Ces inquiétudes illustrent les situations complexes qui opposent militants écologistes et investisseurs. Le passage des voitures à essence aux voitures électriques nécessite l’utilisation de minéraux rares pour les batteries et les puces informatiques. Mais ces minéraux ne sont pas toujours extraits proprement. Les consommateurs sous-estiment souvent les dégâts causés à l’environnement pour produire des véhicules électriques. Par ailleurs, Amnesty International a donné des exemples de violations des droits de l’homme dans des installations minières à l’étranger utilisées pour la fabrication de batteries. L’organisation dénonce l’utilisation d’enfants dans les mines en République Démocratique du Congo.
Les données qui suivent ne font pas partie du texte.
Lemma stage_put_staged env c r v cid swap db' op :
  stage_put backend env db (new_record space did c r v cid) swap = Ok (db', op) -> staged space did db db' [op].
Proof.
  unfold stage_put. set (rec := new_record space did c r v cid). set (now := now_rfc3339 _).
  assert (Huri : r_uri rec = repo_prefix space did +:+ path c r) by apply record_uri_path.
  assert (Hset : forall held action, d_records db !! r_uri rec = Some held ->
    staged space did db (with_records db (<[r_uri rec := set_content now rec held]> (d_records db)))
      [{| op_action := action; op_collection := c; op_rkey := r; op_new_cid := Some cid;
          op_old_cid := Some (rr_cid held) |}]).
  { intros held action Hheld. rewrite Huri in Hheld |- *.
    destruct (held_mine space did Hplain Hdid db c r held Hspaces Hrecords Hsp Hheld) as (Hs & Ha & Hp).
    assert (Hcid : cid_at db space did (path c r) = Some (rr_cid held)) by (unfold cid_at; by rewrite Hheld).
    rewrite <- Hcid. by apply (staged_write space did Hplain Hdid db Hspaces Hrecords Hsp c r (set_content now rec held)). }
  destruct swap as [swap|].
  - unfold upsert_space_record_with_swap. destruct (d_records db !! r_uri rec) as [held|] eqn:Hheld.
    + destruct (String.eqb_spec (rr_cid held) swap) as [<-|]; [|unfold swap_missed; by repeat case_match].
      intros [= <- <-]. by apply Hset.
    + unfold swap_missed. by repeat case_match.
  - destruct (get_space_record db (r_uri rec)) as [old|] eqn:Hget; [|done].
    apply get_space_record_Ok in Hget as [Hold _]. rewrite Hold.
    assert (Hwrite : forall action,
      staged space did db (with_records db (<[r_uri rec := row_of_record now rec]> (d_records db)))
        [{| op_action := action; op_collection := c; op_rkey := r; op_new_cid := Some cid;
            op_old_cid := rr_cid <$> d_records db !! r_uri rec |}]).
    { intros action. rewrite Huri.
      by apply (staged_write space did Hplain Hdid db Hspaces Hrecords Hsp c r (row_of_record now rec)). }
    unfold upsert_space_record. destruct backend, (d_records db !! r_uri rec) as [held|] eqn:Hheld; simpl;
      try (destruct (has_space db (s_id space)); [|done]); intros [= <- <-]; try apply Hwrite.
    by apply Hset.
Qed.

Lemma stage_delete_staged c r swap db' op :
  stage_delete db did (record_uri space did c r) c r swap = Ok (db', op) -> staged space did db db' [op].
Proof.
  unfold stage_delete. rewrite record_uri_path. destruct swap as [swap|].
  - unfold delete_space_record_with_swap.
    destruct (d_records db !! (repo_prefix space did +:+ path c r)) as [held|] eqn:Hheld.
    + destruct (String.eqb_spec (rr_cid held) swap) as [<-|]; [|unfold swap_missed; by repeat case_match].
      intros [= <- <-]. by apply staged_erase.
    + unfold swap_missed. by repeat case_match.
  - destruct (get_space_record db _) as [[old|]|] eqn:Hget; [|done..].
    destruct (negb (r_author_did old =s did)); [done|]. intros [= <- <-].
    apply get_space_record_Ok in Hget as [Hcid Hrow]. destruct (Hrow old eq_refl) as (row & Hrow' & _).
    rewrite Hrow' in Hcid. injection Hcid as ->. by apply staged_erase.
Qed.

End StageOps.

(** ** Commits *)

Definition states_ok (db : SpaceDb) : Prop :=
  forall k k' x x', d_repo_states db !! k = Some x -> d_repo_states db !! k' = Some x' -> rs_id x = rs_id x' -> k = k'.

Lemma get_or_create_spec db uuid now s a db' rs :
  states_ok db -> get_or_create_repo_state db uuid now s a = Ok (db', rs) ->
  db' = with_repo_states db (d_repo_states db') /\ states_ok db'
  /\ d_repo_states db' !! (s, a) = Some rs
  /\ (forall k, k <> (s, a) -> d_repo_states db' !! k = d_repo_states db !! k)
  /\ (d_repo_states db !! (s, a) = Some rs \/ (d_repo_states db !! (s, a) = None /\ rs = new_repo_state uuid now)).
Proof.
  intros Hids. unfold get_or_create_repo_state, read_repo_state.
  destruct (d_repo_states db !! (s, a)) as [held|] eqn:Hheld.
  { intros [= <- <-]. split_and!; [by destruct db|done|done|done|by left]. }
  destruct (id_taken db uuid) eqn:Htaken; [done|]. destruct (has_space db s); [|done]. simpl.
  intros [= <- <-]. split_and!; [done| |apply lookup_insert_eq|by intros; apply lookup_insert_ne|by right].
  assert (Hfresh : forall k x, d_repo_states db !! k = Some x -> rs_id x <> uuid).
  { intros k x Hx Heq. enough (id_taken db uuid = true) by congruence. apply existsb_exists.
    exists (k, x). split; [by apply list_elem_of_In, elem_of_map_to_list|]. simpl. by rewrite Heq, String.eqb_refl. }
  intros k k' x x'. cbn [d_repo_states with_repo_states]. rewrite !lookup_insert_Some.
  intros [[<- <-]|[Hk Hx]] [[<- <-]|[Hk' Hx']] E; [done| | |by eapply Hids]; exfalso.
  - by apply (Hfresh k' x').
  - by apply (Hfresh k x).
Qed.

(** Updating a state by its id changes that row alone. *)
Lemma update_repo_state_spec db now rs s a held :
  states_ok db -> d_repo_states db !! (s, a) = Some held -> rs_id held = rs_id rs ->
  let db' := update_repo_state db now rs in
  states_ok db'
  /\ (forall k, k <> (s, a) -> d_repo_states db' !! k = d_repo_states db !! k)
  /\ exists rs', d_repo_states db' !! (s, a) = Some rs' /\ rs_lthash_state rs' = rs_lthash_state rs
     /\ rs_hash rs' = rs_hash rs /\ rs_rev rs' = rs_rev rs /\ rs_host_mode rs' = rs_host_mode rs.
Proof.
  intros Hids Hheld Hid db'. split_and!.
  - intros k k' x x'. unfold db', update_repo_state; simpl. rewrite !lookup_fmap_Some.
    intros (y & Ey & Hy) (y' & Ey' & Hy') E. subst x x'. apply (Hids k k' y y' Hy Hy').
    by repeat case_match; simpl in *.
  - intros k Hk. unfold db', update_repo_state; simpl. rewrite lookup_fmap.
    destruct (d_repo_states db !! k) as [y|] eqn:Hy; [|done]. simpl. f_equal.
    destruct (String.eqb_spec (rs_id y) (rs_id rs)) as [E|]; [|done].
    exfalso. apply Hk. eapply Hids; [done..|congruence].
  - unfold db', update_repo_state; simpl. rewrite lookup_fmap, Hheld. simpl. rewrite Hid, String.eqb_refl.
    eexists. split; [done|]. done.
Qed.

(** The rows a commit adds to the log. *)
Definition op_row (env : WriteEnv) (s a rev : string) (idx : nat) (o : AppliedOp) : OplogRow :=
  row_of (entry_of_op env s a rev idx o).
(* ===== verification/Lexicon.v ===== *)
(** * Lexicon documents

    [src/lexicon/validate.rs], the rules an uploaded lexicon is checked against,
    and of [src/lexicon/mod.rs] [check_document] and [ParsedLexicon::parse].  A
    JSON object is its entries in the order they are walked, and a pass over the
    document that pushes issues and refs is a function that returns what it
    pushes.  [serde_json::to_vec] is a parameter: only its length is used. *)

From stdpp Require Import pretty.
From Stdlib Require Import ZArith Lia.
From S2P Require Import Prelude RustStr Regex Nsid Json.

(** ** Data *)

Definition MAX_LEXICON_BYTES : Z := 256 * 1024.

Definition FIELD_TYPES : list string :=
  ["null"; "boolean"; "integer"; "string"; "bytes"; "cid-link"; "blob"; "array"; "object"; "params"; "token"; "ref";
   "union"; "unknown"].

Definition PRIMARY_TYPES : list string :=
  ["record"; "query"; "procedure"; "subscription"; "space"; "permission-set"].

Definition UNSERVED_PRIMARY_TYPES : list string := ["subscription"].

Definition RECORD_KEYS : list string := ["tid"; "nsid"; "any"].

Inductive Severity : Type := SError | SWarning.

Record Issue : Type := { i_path : string; i_message : string; i_severity : Severity }.

Definition issue_error (path message : string) : Issue :=
  {| i_path := path; i_message := message; i_severity := SError |}.

Definition issue_warning (path message : string) : Issue :=
  {| i_path := path; i_message := message; i_severity := SWarning |}.

Definition render (i : Issue) : string :=
  if i_path i =s "" then i_message i else i_path i +:+ ": " +:+ i_message i.

Abbreviation Entries := (list (string * value)).

(** What a pass pushes: issues, and refs with their paths. *)
Record Out : Type := { o_issues : list Issue; o_refs : list (string * string) }.

Definition silent : Out := {| o_issues := []; o_refs := [] |}.
Definition say (i : Issue) : Out := {| o_issues := [i]; o_refs := [] |}.
Definition see (path reference : string) : Out := {| o_issues := []; o_refs := [(path, reference)] |}.
Definition both (a b : Out) : Out := {| o_issues := o_issues a ++ o_issues b; o_refs := o_refs a ++ o_refs b |}.
Infix "+++" := both (right associativity, at level 60) : happyview_scope.

Definition out_concat {A} (f : A -> Out) (l : list A) : Out := foldr (fun x o => f x +++ o) silent l.

(** ** Field schemas *)

Definition quoted (s : string) : string := "'" +:+ s +:+ "'".

Definition at_index (path : string) (i : nat) : string := path +:+ "[" +:+ pretty i +:+ "]".

Definition bounds (map : Entries) (path min max : string) : Out :=
  match assoc_get map min ≫= value_i64, assoc_get map max ≫= value_i64 with
  | Some low, Some high =>
      if (high <? low)%Z then
        say (issue_warning (path +:+ "." +:+ min)
               (min +:+ " " +:+ pretty low +:+ " is above " +:+ max +:+ " " +:+ pretty high
                +:+ ", so nothing can satisfy both"))
      else silent
  | _, _ => silent
  end.

(** One entry of [required] or [nullable]. *)
Definition listed_name (properties : option Entries) (list list_path : string) (i : nat) (name : value) : Out :=
  match as_str name with
  | None => say (issue_error (at_index list_path i) "must be a property name")
  | Some name =>
      if match properties with Some p => negb (contains_key p name) | None => false end then
        let message := quoted name +:+ " is not a property of this object" in
        let path := at_index list_path i in
        say (if list =s "required" then issue_error path message else issue_warning path message)
      else silent
  end.

(** [required] or [nullable]. *)
Definition name_list (map : Entries) (path list : string) : Out :=
  match assoc_get map list with
  | None => silent
  | Some v =>
      let list_path := path +:+ "." +:+ list in
      match as_array v with
      | None => say (issue_error list_path "must be an array of property names")
      | Some names =>
          out_concat (fun p => listed_name (assoc_get map "properties" ≫= as_object) list list_path p.1 p.2)
            (zip (seq 0 (length names)) names)
      end
  end.

(** The [ref] of a ref. *)
Definition ref_field (map : Entries) (path : string) : Out :=
  match assoc_get map "ref" ≫= as_str with
  | Some reference =>
      if negb (reference =s "") then see (path +:+ ".ref") reference
      else say (issue_error (path +:+ ".ref") "is empty")
  | None => say (issue_error (path +:+ ".ref") "a ref must name what it points at")
  end.

Definition union_ref (path : string) (i : nat) (reference : value) : Out :=
  match as_str reference with
  | Some reference =>
      if negb (reference =s "") then see (at_index (path +:+ ".refs") i) reference
      else say (issue_error (at_index (path +:+ ".refs") i) "must be a ref string")
  | None => say (issue_error (at_index (path +:+ ".refs") i) "must be a ref string")
  end.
L’extraction des ressources naturelles a également été très controversée au Groenland. Au printemps dernier, ce pays de 56 000 habitants s’est rendu aux urnes pour déterminer l’avenir d’un énorme gisement de minerai. Au final, c’est le parti de gauche Inuit Ataqatigiit qui l’a emporté, à la grande joie des écologistes. Les autorités groenlandaises auraient l’intention d’interdire l’extraction de l’uranium dans le pays et ont cessé de délivrer de nouvelles licences pour l’exploration pétrolière au large des côtes.
Source : Yahoo Business News.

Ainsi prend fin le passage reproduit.